*** Begin section ***

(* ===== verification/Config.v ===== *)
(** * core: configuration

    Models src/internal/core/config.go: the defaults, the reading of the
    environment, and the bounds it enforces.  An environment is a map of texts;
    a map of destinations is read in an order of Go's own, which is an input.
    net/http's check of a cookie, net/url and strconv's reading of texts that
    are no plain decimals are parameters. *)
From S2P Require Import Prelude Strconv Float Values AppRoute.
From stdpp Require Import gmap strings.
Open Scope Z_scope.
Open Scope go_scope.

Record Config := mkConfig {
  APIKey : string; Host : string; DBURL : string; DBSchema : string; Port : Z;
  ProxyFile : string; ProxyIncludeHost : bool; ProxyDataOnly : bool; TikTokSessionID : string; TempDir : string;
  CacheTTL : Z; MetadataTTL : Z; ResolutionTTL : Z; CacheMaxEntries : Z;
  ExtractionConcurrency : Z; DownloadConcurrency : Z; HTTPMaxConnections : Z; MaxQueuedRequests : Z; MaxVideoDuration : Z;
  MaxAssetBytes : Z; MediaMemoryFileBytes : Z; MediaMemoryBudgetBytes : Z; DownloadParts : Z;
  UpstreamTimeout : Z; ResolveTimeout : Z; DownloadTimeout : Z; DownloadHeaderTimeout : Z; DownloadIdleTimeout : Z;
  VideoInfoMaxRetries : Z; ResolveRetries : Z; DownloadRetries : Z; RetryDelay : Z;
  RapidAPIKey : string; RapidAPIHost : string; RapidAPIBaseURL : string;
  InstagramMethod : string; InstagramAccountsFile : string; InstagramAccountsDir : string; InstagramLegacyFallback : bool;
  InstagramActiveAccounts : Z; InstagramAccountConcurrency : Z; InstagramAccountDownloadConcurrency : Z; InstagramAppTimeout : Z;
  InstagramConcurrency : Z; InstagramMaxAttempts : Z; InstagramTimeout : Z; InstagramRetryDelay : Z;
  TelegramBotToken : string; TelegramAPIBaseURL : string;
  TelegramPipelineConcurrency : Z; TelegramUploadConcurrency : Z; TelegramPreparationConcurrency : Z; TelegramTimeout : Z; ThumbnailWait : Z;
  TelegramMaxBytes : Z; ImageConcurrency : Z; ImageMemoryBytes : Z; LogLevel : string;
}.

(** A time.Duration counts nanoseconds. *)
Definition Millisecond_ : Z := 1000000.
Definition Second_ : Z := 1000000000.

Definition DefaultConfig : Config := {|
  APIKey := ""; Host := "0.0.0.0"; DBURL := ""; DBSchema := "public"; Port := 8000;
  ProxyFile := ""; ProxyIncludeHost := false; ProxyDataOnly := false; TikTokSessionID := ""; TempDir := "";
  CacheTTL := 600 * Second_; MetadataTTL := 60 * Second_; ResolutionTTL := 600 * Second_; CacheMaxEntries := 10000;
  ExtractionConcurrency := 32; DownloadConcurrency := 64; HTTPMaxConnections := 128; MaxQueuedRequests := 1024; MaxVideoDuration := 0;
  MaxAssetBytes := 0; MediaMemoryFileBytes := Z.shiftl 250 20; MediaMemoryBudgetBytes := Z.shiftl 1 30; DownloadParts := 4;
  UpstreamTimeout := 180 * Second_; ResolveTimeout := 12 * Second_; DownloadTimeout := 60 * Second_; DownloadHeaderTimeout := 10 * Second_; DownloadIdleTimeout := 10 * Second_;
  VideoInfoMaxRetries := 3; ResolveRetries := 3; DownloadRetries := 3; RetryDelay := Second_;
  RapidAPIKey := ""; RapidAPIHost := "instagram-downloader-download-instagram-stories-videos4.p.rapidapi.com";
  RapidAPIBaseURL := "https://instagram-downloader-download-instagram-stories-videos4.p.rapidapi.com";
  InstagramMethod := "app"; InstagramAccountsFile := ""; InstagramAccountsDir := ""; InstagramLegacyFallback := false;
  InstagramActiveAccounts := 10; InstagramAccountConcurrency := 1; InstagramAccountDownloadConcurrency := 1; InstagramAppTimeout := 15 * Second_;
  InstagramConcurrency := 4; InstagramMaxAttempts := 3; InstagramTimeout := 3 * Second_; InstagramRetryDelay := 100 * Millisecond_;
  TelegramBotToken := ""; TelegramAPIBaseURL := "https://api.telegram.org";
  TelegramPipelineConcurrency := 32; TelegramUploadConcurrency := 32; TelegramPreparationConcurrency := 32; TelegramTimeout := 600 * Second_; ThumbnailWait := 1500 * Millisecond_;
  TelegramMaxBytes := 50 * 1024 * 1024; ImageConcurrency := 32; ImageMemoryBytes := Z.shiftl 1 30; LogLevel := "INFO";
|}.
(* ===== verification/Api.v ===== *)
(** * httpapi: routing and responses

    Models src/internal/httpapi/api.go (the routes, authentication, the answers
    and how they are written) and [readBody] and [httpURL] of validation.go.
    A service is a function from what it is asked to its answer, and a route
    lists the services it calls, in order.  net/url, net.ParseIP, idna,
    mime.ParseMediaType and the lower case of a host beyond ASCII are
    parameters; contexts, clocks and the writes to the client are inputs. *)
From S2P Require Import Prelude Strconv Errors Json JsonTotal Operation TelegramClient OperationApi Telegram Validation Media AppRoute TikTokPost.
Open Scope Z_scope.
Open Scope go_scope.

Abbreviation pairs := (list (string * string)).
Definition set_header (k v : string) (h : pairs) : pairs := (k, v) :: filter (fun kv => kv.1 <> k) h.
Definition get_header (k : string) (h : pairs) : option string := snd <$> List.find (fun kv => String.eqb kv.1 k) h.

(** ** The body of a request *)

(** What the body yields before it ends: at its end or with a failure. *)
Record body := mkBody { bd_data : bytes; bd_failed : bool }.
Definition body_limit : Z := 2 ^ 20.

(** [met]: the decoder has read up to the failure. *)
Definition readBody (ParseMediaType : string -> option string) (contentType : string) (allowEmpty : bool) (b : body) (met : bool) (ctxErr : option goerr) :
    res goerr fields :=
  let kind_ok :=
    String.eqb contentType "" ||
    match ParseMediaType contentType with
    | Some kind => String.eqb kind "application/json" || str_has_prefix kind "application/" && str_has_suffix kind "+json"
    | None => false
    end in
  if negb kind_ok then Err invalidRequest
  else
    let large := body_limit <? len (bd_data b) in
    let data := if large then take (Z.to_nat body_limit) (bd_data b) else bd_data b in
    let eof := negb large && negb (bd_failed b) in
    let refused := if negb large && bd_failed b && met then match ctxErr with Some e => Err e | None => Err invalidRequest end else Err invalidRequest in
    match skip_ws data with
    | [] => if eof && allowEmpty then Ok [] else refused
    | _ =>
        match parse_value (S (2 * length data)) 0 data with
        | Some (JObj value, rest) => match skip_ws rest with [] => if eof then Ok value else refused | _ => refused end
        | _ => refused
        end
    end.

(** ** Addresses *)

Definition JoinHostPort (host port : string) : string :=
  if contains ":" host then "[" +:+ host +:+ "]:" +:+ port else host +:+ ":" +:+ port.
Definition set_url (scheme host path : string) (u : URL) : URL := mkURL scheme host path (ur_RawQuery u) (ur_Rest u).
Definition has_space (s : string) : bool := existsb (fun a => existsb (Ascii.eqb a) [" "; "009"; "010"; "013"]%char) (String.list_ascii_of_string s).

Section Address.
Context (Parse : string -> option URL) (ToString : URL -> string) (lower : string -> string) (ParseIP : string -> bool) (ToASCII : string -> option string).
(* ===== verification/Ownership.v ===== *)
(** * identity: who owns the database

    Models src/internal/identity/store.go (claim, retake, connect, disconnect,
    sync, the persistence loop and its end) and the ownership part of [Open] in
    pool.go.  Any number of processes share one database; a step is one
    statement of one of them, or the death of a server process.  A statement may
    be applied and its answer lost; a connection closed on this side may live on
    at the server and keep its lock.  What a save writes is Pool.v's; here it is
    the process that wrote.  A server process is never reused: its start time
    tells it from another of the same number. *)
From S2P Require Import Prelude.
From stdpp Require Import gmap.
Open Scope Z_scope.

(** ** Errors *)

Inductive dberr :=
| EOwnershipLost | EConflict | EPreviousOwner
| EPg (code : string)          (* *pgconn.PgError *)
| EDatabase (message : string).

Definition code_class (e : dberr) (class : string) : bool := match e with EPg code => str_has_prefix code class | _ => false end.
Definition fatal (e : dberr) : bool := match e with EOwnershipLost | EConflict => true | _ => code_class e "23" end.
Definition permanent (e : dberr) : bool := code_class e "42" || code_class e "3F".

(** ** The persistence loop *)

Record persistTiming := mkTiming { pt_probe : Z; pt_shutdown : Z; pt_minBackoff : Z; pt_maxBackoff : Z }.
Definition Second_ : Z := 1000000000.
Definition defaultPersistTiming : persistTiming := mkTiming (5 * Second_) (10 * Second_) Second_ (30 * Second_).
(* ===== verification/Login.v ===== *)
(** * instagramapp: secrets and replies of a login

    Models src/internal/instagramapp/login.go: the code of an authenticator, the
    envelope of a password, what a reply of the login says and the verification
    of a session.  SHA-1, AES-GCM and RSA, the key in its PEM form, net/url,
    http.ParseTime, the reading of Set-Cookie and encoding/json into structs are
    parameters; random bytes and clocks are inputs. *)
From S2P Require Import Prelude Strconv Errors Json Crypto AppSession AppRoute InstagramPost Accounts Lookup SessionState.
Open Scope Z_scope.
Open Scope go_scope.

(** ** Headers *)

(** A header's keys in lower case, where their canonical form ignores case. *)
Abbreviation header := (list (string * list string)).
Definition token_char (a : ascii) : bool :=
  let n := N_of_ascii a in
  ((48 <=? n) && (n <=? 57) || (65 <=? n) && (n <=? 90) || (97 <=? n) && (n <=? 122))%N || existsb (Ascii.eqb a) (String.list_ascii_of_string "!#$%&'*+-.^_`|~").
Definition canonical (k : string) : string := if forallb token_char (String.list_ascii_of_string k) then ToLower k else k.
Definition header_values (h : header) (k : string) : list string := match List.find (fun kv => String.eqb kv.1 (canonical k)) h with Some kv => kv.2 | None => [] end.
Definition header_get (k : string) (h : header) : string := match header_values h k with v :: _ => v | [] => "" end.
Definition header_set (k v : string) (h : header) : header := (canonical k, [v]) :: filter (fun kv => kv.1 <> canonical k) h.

*** End section ***

- [What this task involves]: Output should match, line for line, the stretch of the material above from the line holding "Port := 8000;" through the line holding "VideoInfoMaxRetries := 3;".

- [Answer for the task]:
  APIKey := ""; Host := "0.0.0.0"; DBURL := ""; DBSchema := "public"; Port := 8000;
  ProxyFile := ""; ProxyIncludeHost := false; ProxyDataOnly := false; TikTokSessionID := ""; TempDir := "";
  CacheTTL := 600 * Second_; MetadataTTL := 60 * Second_; ResolutionTTL := 600 * Second_; CacheMaxEntries := 10000;
  ExtractionConcurrency := 32; DownloadConcurrency := 64; HTTPMaxConnections := 128; MaxQueuedRequests := 1024; MaxVideoDuration := 0;
  MaxAssetBytes := 0; MediaMemoryFileBytes := Z.shiftl 250 20; MediaMemoryBudgetBytes := Z.shiftl 1 30; DownloadParts := 4;
  UpstreamTimeout := 180 * Second_; ResolveTimeout := 12 * Second_; DownloadTimeout := 60 * Second_; DownloadHeaderTimeout := 10 * Second_; DownloadIdleTimeout := 10 * Second_;
  VideoInfoMaxRetries := 3; ResolveRetries := 3; DownloadRetries := 3; RetryDelay := Second_;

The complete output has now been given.